(Problem requirements):
Write out exactly the lines of the entries below from the one holding "wrote cs (slice buf done_ m) f K f2" to the one holding "unfold is_end_of_chain. cbn [cluster]. replace", inclusive, and leave out all other lines.
(Material for this task begins)
(* ===== verification/_CoqProject ===== *)
-Q . S2P
Prelude.v
BlockDev.v
FatLayout.v
FatSpec.v
FatFile.v
FatVolume.v
FatDir.v
FatFs.v
FatTree.v
FatFd.v
Frames.v
FrameSafety.v
FrameStore.v
Apic.v
ApicTimer.v
Tlb.v
Paging.v
Loader.v
FlatMemory.v
Heap.v
Gdt.v
Interrupts.v
Pci.v
SdCard.v
SdHost.v
Events.v
EventSafety.v
EventLive.v
Futures.v
Locks.v
KernelLocks.v
Console.v
Harness.v
Suite.v
Boot.v
Cpu.v
ContextSwitch.v
PageTables.v
Process.v
ProcessExamples.v
Lemma write_chunk cs c0 fuel f K buf done_ :
  geometry f n K -> Forall sector_ok K -> chain (fat_start f) n K c0 cs ->
  0 <= position f < cluster_size f * len cs -> tracks f cs -> 0 <= done_ < len buf ->
  let m := chunk f buf done_ in
  exists K1,
    1 <= m <= len buf - done_ /\
    contents f K1 cs = splice (contents f K cs) (position f) (slice buf done_ m) /\
    len K1 = len K /\ Forall sector_ok K1 /\ (forall i, 0 <= i -> outside f cs i -> idx K1 i = idx K i) /\
    forall r f' K',
      ftriple (after_chunk f m) K1 (write_tail fuel f buf (position f mod cluster_size f + m) (done_ + m)) r f' K' ->
      ftriple f K (write_loop (S fuel) buf done_ done_) r f' K'.
Proof.
  intros Hg HK Hch Hp Htr Hdone m.
  destruct (cursor n K f cs Hg ltac:(lia)) as (Hcs & Hk & Ho & Hpos). unfold chunk in m.
  set (k := position f / cluster_size f) in *. set (o := position f mod cluster_size f) in *.
  destruct (chain_step _ _ _ _ _ k _ Hch ltac:(lia) Htr) as [Hx _]. pose proof (ge_width _ _ _ Hg).
  assert (len (slice buf done_ m) = m) as Hlen by (apply len_slice; lia).
  destruct (put_bytes f K cs k (current_cluster f) o (slice buf done_ m))
    as (Hcont & HlenK & HK1 & Hframe); try done; try lia;
    [by eapply chain_range|by eapply chain_NoDup|].
  rewrite <- Hpos in Hcont. eexists. split_and!; [lia|lia|exact Hcont|exact HlenK|exact HK1|exact Hframe|].
  intros r f' K' Htail. cbn [write_loop]. replace (done_ <? len buf) with true by lia. cbn [negb].
  apply ftriple_self. apply ftriple_rem; [lia|]. fold o.
  eapply ftriple_bind; [apply ftriple_device, file_cluster_to_sector_triple; lia|].
  eapply ftriple_bind; [apply ftriple_device, (read_cluster_triple f n K Hg); lia|].
  eapply ftriple_bind; [apply ftriple_device, (write_cluster_triple f n K Hg); [done|]|].
  { fold m. rewrite len_splice; rewrite ?(len_cluster_bytes f n K Hg), ?Hlen by done; lia. }
  fold m. apply ftriple_modify. apply ftriple_modify. exact Htail.
Qed.

(** The cursor after a chunk that stops inside the chain. *)
Lemma next_cursor cs c0 f K m :
  geometry f n K -> chain (fat_start f) n K c0 cs -> 0 <= position f -> tracks f cs ->
  0 <= m -> position f mod cluster_size f + m <= cluster_size f ->
  position f + m < cluster_size f * len cs ->
  if position f mod cluster_size f + m =? cluster_size f
  then fat_get (fat_start f) K (current_cluster f) < 0xFFF8 /\
       idx cs ((position f + m) / cluster_size f) = Some (fat_get (fat_start f) K (current_cluster f))
  else idx cs ((position f + m) / cluster_size f) = Some (current_cluster f).
Proof.
  intros Hg Hch Hp Htr Hm Hle Hcap.
  destruct (cursor n K f cs Hg ltac:(lia)) as (Hcs & Hk & Ho & Hpos).
  set (k := position f / cluster_size f) in *. set (o := position f mod cluster_size f) in *.
  destruct (chain_step _ _ _ _ _ k _ Hch ltac:(lia) Htr) as [Hx Hnext].
  destruct (o + m =? cluster_size f) eqn:Eend.
  - destruct Hnext as [[Hlast _]|[Hlt Hnext]]; [exfalso; nia|].
    replace (position f + m) with ((k + 1) * cluster_size f) by lia. by rewrite Z.div_mul by lia.
  - replace (position f + m) with (k * cluster_size f + (o + m)) by lia.
    rewrite Z.div_add_l, Z.div_small, Z.add_0_r by lia. exact Htr.
Qed.

(** One round of the write loop that stops inside the chain. *)
Lemma write_round cs c0 fuel f K buf done_ :
  geometry f n K -> Forall sector_ok K -> chain (fat_start f) n K c0 cs ->
  0 <= position f -> position f <= size f -> tracks f cs -> 0 <= done_ < len buf ->
  let m := chunk f buf done_ in
  position f + m < cluster_size f * len cs ->
  exists f1 K1,
    1 <= m <= len buf - done_ /\ wrote cs (slice buf done_ m) f K f1 K1 /\
    forall r f' K',
      ftriple (D:=D) f1 K1 (write_loop fuel buf (done_ + m) (done_ + m)) r f' K' ->
      ftriple f K (write_loop (S fuel) buf done_ done_) r f' K'.
Proof.
  intros Hg HK Hch Hp Hsz Htr Hdone m Hcap.
  assert (0 <= m /\ position f mod cluster_size f + m <= cluster_size f) as [Hm0 Hle].
  { unfold m, chunk. pose proof (cluster_size_pos f n K Hg).
    pose proof (Z.mod_pos_bound (position f) (cluster_size f)). lia. }
  destruct (write_chunk cs c0 fuel f K buf done_) as (K1 & Hm & Hcont & HlK & HK1 & Hframe & Hround);
    try done; try lia. fold m in Hm, Hcont, Hround.
  pose proof (next_cursor cs c0 f K m Hg Hch Hp Htr Hm0 Hle Hcap) as Hcur.
  assert (len (slice buf done_ m) = m) as Hlen by (apply len_slice; lia).
  assert (forall f2, same_place f f2 -> position f2 = position f + m ->
    size f2 = Z.max (size f) (position f + m) -> tracks f2 cs ->
    wrote cs (slice buf done_ m) f K f2 K1) as Hwrote.
  { intros f2 Hsp E1 E2 Htr2. split; try done; rewrite ?Hlen, ?E2; lia. }
  unfold write_tail in Hround. destruct (_ + m =? _) eqn:Eend.
  - destruct Hcur as [Hlt Hnext]. pose proof (cluster_size_pos f n K Hg).
    destruct (chain_step _ _ _ _ _ (position f / cluster_size f) _ Hch (Z.div_pos _ _ Hp ltac:(done)) Htr)
      as [Hx _].
    exists (set_current_cluster (fat_get (fat_start f) K (current_cluster f)) (after_chunk f m)), K1.
    split_and!; [lia|lia|by apply Hwrote|].
    intros r f' K' Hrest. apply Hround.
    eapply ftriple_bind; [apply ftriple_device, (file_read_fat_entry_triple n K1); [by eapply geometry_len|done]|].
    destruct (table_outside f K cs (current_cluster f) Hg (chain_range _ _ _ _ _ Hch) Hx) as [Hto1 Hto2].
    assert (fat_get (fat_start f) K1 (current_cluster f) = fat_get (fat_start f) K (current_cluster f))
      as -> by (unfold fat_get, sector_at; by rewrite Hframe).
    unfold is_end_of_chain. cbn [cluster]. replace (_ <=? _) with false by lia. by apply ftriple_modify.
  - exists (after_chunk f m), K1. split_and!; [lia|lia|by apply Hwrote|]. intros r f' K' Hrest. by apply Hround.
Qed.

Lemma write_loop_triple cs c0 fuel : forall f K buf done_,
  geometry f n K -> Forall sector_ok K -> chain (fat_start f) n K c0 cs ->
  0 <= position f -> position f <= size f -> tracks f cs -> 0 <= done_ <= len buf ->
  len buf - done_ <= Z.of_nat fuel ->
  position f + (len buf - done_) < cluster_size f * len cs ->
  exists f' K',
    ftriple (D:=D) f K (write_loop fuel buf done_ done_) (Ok (len buf)) f' K' /\
    wrote cs (slice buf done_ (len buf - done_)) f K f' K'.
Proof.
  induction fuel as [|fuel IH]; intros f K buf done_ Hg HK Hch Hp Hsz Htr Hdone Hfuel Hcap.
  { assert (done_ = len buf) as -> by lia. exists f, K. cbn. replace (_ <? _) with false by lia.
    rewrite Z.sub_diag, slice_nil. split; [apply ftriple_ret|by apply wrote_nil]. }
  destruct (decide (done_ = len buf)) as [->|Hne].
  { exists f, K. cbn. replace (_ <? _) with false by lia.
    rewrite Z.sub_diag, slice_nil. split; [apply ftriple_ret|by apply wrote_nil]. }
  destruct (write_round cs c0 fuel f K buf done_) as (f1 & K1 & Hm & Hw & Hstep);
    [done..|lia|unfold chunk; lia|].
  set (m := chunk _ _ _) in *. clearbody m.
  assert (len (slice buf done_ m) = m) as Hlen by (apply len_slice; lia).
  pose proof Hw as [(Ecs & Efat & Erest) Hp1 Hsz1 Htr1 _ HlK HK1 Hframe].
  destruct (IH f1 K1 buf (done_ + m)) as (f' & K' & Hrun & Hw'); rewrite ?Ecs, ?Efat; try done; try lia.
  - eapply geometry_len; [done|]. by eapply same_place_geometry.
  - by eapply chain_outside.
  - exists f', K'. split; [by apply Hstep|].
    replace (len buf - done_) with (m + (len buf - (done_ + m))) by lia. rewrite slice_split by lia.
    eapply wrote_app; [done| |done|done].
    rewrite Hlen, len_slice by lia. rewrite (len_contents f n K Hg); [lia|done|by eapply chain_range].
Qed.
(** ** The end of the chain *)

(** The file's own allocator takes [data_start / cluster_size] for the number
    of clusters; when that is at most 2 it looks at no cluster at all. *)
Lemma allocate_cluster_none f K :
  cluster_size f <> 0 -> wrap 16 (data_start f / cluster_size f) <= 2 ->
  dtriple (D:=D) K (allocate_cluster f) (Err NoSpace) K.
Proof.
  intros Hcs Hn. unfold allocate_cluster. eapply dtriple_bind; [by apply dtriple_div|].
  rewrite range_nil by done. eapply (dtriple_bind _ _ _ _ _ None); [apply dtriple_ret|apply dtriple_err].
Qed.

(** A round whose chunk ends the last cluster fails. *)
Lemma write_round_end cs c0 fuel f K buf done_ :
  geometry f n K -> Forall sector_ok K -> chain (fat_start f) n K c0 cs ->
  wrap 16 (data_start f / cluster_size f) <= 2 ->
  0 <= position f -> tracks f cs -> 0 <= done_ < len buf ->
  let m := chunk f buf done_ in
  position f + m = cluster_size f * len cs ->
  exists K1,
    ftriple (D:=D) f K (write_loop (S fuel) buf done_ done_) (Err NoSpace) (after_chunk f m) K1 /\
    contents f K1 cs = splice (contents f K cs) (position f) (slice buf done_ m) /\
    (forall i, 0 <= i -> outside f cs i -> idx K1 i = idx K i).
Proof.
  intros Hg HK Hch Hsmall Hp Htr Hdone m Hcap. pose proof (cluster_size_pos f n K Hg).
  pose proof (Z.mod_pos_bound (position f) (cluster_size f)).
  assert (1 <= m) by (unfold m, chunk; lia).
  destruct (write_chunk cs c0 fuel f K buf done_) as (K1 & Hm & Hcont & HlK & HK1 & Hframe & Hround);
    try done; try lia. fold m in Hm, Hcont, Hround.
  exists K1. split_and!; [|done|done]. apply Hround.
  destruct (cursor n K f cs Hg ltac:(lia)) as (_ & Hk & Ho & Hpos).
  set (k := position f / cluster_size f) in *. set (o := position f mod cluster_size f) in *.
  assert (o + m = cluster_size f /\ k + 1 = len cs) as [Hend Hlast].
  { assert (o + m <= cluster_size f) by (unfold m, chunk; fold o; lia). nia. }
  destruct (chain_step _ _ _ _ _ k _ Hch ltac:(lia) Htr) as [Hx [[_ Heoc]|[_ Hnext]]].
  2: { apply idx_Some_lt in Hnext; lia. }
  destruct (table_outside f K cs (current_cluster f) Hg (chain_range _ _ _ _ _ Hch) Hx) as [Hto1 Hto2].
  unfold write_tail. rewrite Hend, Z.eqb_refl.
  eapply ftriple_bind; [apply ftriple_device, (file_read_fat_entry_triple n K1); [by eapply geometry_len|done]|].
  unfold is_end_of_chain. cbn [cluster].
  assert (fat_get (fat_start f) K1 (current_cluster f) = fat_get (fat_start f) K (current_cluster f))
    as -> by (unfold fat_get, sector_at; by rewrite Hframe).
  replace (_ <=? _) with true by lia. apply ftriple_bind_err, ftriple_bind_err, ftriple_device.
  apply allocate_cluster_none; [lia|done].
Qed.

Lemma write_loop_full cs c0 fuel : forall f K buf done_,
  geometry f n K -> Forall sector_ok K -> chain (fat_start f) n K c0 cs ->
  wrap 16 (data_start f / cluster_size f) <= 2 ->
  0 <= position f -> position f <= size f -> tracks f cs -> 0 <= done_ < len buf ->
  len buf - done_ <= Z.of_nat fuel ->
  position f < cluster_size f * len cs <= position f + (len buf - done_) ->
  exists f' K',
    ftriple (D:=D) f K (write_loop fuel buf done_ done_) (Err NoSpace) f' K' /\
    contents f K' cs =
      splice (contents f K cs) (position f) (slice buf done_ (cluster_size f * len cs - position f)) /\
    (forall i, 0 <= i -> outside f cs i -> idx K' i = idx K i).
Proof.
  induction fuel as [|fuel IH]; intros f K buf done_ Hg HK Hch Hsmall Hp Hsz Htr Hdone Hfuel Hcap; [lia|].
  pose proof (cluster_size_pos f n K Hg). set (m := chunk f buf done_).
  destruct (cursor n K f cs Hg ltac:(lia)) as (_ & Hk & Ho & Hpos).
  assert (1 <= m <= len buf - done_ /\ position f + m <= cluster_size f * len cs) as [Hm Hmc].
  { unfold m, chunk. nia. }
  destruct (decide (position f + m = cluster_size f * len cs)) as [Hend|Hne].
  { destruct (write_round_end cs c0 fuel f K buf done_) as (K1 & Hrun & Hcont & Hframe); try done.
    exists (after_chunk f m), K1. split_and!; [done| |done].
    replace (cluster_size f * len cs - position f) with m by lia. done. }
  destruct (write_round cs c0 fuel f K buf done_) as (f1 & K1 & _ & Hw & Hstep); try done.
  { fold m. lia. }
  fold m in Hw, Hstep. clearbody m.
  assert (len (slice buf done_ m) = m) as Hlen by (apply len_slice; lia).
  pose proof Hw as [Hsp Hp1 Hsz1 Htr1 Hc1 HlK HK1 Hframe]. pose proof Hsp as (Ecs & Efat & Edata & _).
  destruct (IH f1 K1 buf (done_ + m)) as (f' & K' & Hrun & Hc' & Hf');
    rewrite ?Ecs, ?Efat, ?Edata; try done; try lia.
  - eapply geometry_len; [done|]. by eapply same_place_geometry.
  - by eapply chain_outside.
  - exists f', K'. split_and!; [by apply Hstep| |].
    + rewrite !(same_place_contents f f1) in Hc' by done. rewrite Hc', Hc1, Hp1, Hlen, Ecs.
      replace (cluster_size f * len cs - position f)
        with (m + (cluster_size f * len cs - (position f + m))) by lia.
      rewrite slice_split by lia. rewrite splice_split; rewrite ?Hlen; try done.
      rewrite len_slice by lia. rewrite (len_contents f n K Hg); [lia|done|by eapply chain_range].
    + intros i Hi Hout. rewrite Hf' by (try done; by eapply same_place_outside). by apply Hframe.
Qed.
(Material for this task ends)
(Task result):
    wrote cs (slice buf done_ m) f K f2 K1) as Hwrote.
  { intros f2 Hsp E1 E2 Htr2. split; try done; rewrite ?Hlen, ?E2; lia. }
  unfold write_tail in Hround. destruct (_ + m =? _) eqn:Eend.
  - destruct Hcur as [Hlt Hnext]. pose proof (cluster_size_pos f n K Hg).
    destruct (chain_step _ _ _ _ _ (position f / cluster_size f) _ Hch (Z.div_pos _ _ Hp ltac:(done)) Htr)
      as [Hx _].
    exists (set_current_cluster (fat_get (fat_start f) K (current_cluster f)) (after_chunk f m)), K1.
    split_and!; [lia|lia|by apply Hwrote|].
    intros r f' K' Hrest. apply Hround.
    eapply ftriple_bind; [apply ftriple_device, (file_read_fat_entry_triple n K1); [by eapply geometry_len|done]|].
    destruct (table_outside f K cs (current_cluster f) Hg (chain_range _ _ _ _ _ Hch) Hx) as [Hto1 Hto2].
    assert (fat_get (fat_start f) K1 (current_cluster f) = fat_get (fat_start f) K (current_cluster f))
      as -> by (unfold fat_get, sector_at; by rewrite Hframe).
    unfold is_end_of_chain. cbn [cluster]. replace (_ <=? _) with false by lia. by apply ftriple_modify.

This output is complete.